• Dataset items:
□ □ □ □ □
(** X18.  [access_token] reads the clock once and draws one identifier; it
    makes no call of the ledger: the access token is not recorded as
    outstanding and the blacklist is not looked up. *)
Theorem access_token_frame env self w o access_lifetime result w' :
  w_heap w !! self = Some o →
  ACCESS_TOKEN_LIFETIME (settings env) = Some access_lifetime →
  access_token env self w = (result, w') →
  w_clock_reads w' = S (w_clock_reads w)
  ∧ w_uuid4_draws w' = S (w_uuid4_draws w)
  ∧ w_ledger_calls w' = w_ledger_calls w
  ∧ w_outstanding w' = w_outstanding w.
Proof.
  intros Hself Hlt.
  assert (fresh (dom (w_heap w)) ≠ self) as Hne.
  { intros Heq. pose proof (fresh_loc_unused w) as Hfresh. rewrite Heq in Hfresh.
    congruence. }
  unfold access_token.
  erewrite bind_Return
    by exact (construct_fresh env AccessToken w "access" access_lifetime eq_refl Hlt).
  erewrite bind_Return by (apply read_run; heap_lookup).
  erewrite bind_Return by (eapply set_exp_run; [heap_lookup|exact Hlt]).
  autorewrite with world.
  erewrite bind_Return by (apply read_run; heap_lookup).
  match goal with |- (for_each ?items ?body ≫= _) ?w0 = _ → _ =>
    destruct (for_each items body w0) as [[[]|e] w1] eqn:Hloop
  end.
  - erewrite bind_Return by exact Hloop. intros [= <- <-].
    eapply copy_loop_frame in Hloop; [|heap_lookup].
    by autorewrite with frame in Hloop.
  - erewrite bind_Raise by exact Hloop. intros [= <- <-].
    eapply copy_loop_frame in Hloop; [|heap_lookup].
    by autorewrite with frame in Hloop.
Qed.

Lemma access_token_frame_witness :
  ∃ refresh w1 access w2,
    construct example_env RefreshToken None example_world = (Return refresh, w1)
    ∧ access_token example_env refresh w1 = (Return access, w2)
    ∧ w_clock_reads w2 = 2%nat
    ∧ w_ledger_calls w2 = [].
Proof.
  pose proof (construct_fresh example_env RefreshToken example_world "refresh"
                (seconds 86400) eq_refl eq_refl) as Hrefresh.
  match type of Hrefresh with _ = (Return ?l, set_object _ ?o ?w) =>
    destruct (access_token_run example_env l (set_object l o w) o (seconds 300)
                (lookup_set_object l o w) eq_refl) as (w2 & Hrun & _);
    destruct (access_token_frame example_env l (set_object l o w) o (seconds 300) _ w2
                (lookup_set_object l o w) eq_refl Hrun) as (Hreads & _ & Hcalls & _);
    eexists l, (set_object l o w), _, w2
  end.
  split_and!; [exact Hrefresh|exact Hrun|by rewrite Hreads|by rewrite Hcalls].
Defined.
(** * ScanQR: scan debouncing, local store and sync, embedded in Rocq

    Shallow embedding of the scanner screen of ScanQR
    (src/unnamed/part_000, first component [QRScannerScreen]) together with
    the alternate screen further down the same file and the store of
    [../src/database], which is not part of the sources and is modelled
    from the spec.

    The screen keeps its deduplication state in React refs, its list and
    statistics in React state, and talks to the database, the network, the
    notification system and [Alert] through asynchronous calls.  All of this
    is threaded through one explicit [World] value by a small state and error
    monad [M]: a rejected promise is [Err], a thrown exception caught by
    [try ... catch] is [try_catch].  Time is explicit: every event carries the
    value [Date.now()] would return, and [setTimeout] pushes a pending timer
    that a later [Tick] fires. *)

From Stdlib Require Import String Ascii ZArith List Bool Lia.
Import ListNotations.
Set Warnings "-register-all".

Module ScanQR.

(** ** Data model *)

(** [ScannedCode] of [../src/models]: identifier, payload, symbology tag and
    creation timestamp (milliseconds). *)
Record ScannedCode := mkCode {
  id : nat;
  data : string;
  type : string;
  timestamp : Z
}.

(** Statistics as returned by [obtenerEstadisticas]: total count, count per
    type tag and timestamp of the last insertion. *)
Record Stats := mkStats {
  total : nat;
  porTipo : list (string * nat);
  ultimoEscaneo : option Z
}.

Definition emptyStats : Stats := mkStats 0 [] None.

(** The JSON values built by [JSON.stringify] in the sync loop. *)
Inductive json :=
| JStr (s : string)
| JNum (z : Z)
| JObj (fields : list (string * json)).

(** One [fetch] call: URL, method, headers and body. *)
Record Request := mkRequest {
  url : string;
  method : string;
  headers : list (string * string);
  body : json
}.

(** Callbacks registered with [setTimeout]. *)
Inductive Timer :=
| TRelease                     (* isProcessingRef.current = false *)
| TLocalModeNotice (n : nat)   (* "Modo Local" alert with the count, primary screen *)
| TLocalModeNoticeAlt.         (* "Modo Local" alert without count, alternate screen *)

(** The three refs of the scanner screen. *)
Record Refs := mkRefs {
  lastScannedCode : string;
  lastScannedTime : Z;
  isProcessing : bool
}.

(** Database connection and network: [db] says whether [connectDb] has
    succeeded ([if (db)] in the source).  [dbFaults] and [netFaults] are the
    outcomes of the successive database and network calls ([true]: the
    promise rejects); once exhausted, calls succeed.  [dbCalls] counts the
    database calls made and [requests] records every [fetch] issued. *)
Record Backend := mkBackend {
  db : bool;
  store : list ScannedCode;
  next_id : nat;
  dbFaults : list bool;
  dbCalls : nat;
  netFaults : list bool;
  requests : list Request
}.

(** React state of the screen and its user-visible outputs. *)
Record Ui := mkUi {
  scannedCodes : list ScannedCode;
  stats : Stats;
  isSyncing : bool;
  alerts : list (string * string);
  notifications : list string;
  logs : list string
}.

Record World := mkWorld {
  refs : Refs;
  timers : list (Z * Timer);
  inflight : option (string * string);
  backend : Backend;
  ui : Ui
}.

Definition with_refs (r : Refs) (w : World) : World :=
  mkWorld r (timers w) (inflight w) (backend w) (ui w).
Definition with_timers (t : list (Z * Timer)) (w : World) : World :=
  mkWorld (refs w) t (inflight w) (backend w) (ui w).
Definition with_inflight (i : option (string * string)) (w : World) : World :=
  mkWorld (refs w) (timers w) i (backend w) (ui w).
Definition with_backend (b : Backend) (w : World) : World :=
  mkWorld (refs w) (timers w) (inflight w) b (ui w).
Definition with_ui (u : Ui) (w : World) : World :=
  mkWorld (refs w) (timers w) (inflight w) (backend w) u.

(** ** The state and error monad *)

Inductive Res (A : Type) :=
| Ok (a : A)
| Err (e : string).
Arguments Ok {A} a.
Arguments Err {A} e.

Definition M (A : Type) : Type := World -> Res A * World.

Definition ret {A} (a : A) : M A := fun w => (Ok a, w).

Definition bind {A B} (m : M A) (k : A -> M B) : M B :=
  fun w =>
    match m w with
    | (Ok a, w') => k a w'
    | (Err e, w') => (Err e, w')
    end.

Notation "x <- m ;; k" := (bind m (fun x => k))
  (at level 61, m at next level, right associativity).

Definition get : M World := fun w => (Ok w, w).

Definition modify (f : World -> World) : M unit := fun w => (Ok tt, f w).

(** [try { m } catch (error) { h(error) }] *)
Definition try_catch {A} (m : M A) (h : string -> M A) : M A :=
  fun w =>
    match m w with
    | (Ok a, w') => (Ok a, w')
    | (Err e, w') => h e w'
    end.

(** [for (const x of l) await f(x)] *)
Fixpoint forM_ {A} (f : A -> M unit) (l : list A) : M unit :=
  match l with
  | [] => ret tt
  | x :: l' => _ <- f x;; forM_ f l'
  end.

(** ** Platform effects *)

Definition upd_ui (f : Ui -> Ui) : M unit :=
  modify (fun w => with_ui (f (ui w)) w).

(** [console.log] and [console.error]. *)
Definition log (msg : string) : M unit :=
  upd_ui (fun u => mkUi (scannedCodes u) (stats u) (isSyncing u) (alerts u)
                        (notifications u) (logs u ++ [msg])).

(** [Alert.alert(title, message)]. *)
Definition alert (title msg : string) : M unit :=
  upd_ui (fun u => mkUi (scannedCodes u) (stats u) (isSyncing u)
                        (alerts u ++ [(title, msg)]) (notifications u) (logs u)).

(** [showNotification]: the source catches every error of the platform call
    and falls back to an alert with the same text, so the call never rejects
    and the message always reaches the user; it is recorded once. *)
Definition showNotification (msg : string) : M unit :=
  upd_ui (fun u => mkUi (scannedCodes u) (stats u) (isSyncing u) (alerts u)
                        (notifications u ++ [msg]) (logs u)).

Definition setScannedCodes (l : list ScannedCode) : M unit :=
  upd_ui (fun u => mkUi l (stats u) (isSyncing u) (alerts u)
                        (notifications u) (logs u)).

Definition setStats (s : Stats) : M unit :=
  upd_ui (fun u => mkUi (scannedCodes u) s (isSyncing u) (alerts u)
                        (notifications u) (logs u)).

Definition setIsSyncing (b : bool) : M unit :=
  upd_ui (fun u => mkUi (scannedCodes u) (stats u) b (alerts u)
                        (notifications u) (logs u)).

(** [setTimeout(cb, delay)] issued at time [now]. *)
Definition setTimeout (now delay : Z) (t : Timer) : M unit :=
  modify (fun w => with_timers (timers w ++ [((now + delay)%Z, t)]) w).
□ □ □ □ □
• TASK DETAILS:
Locate the word "intros" in the data above. Copy every line carrying it.

• WRITTEN SOLUTION:
  intros Hself Hlt.
  { intros Heq. pose proof (fresh_loc_unused w) as Hfresh. rewrite Heq in Hfresh.
  - erewrite bind_Return by exact Hloop. intros [= <- <-].
  - erewrite bind_Raise by exact Hloop. intros [= <- <-].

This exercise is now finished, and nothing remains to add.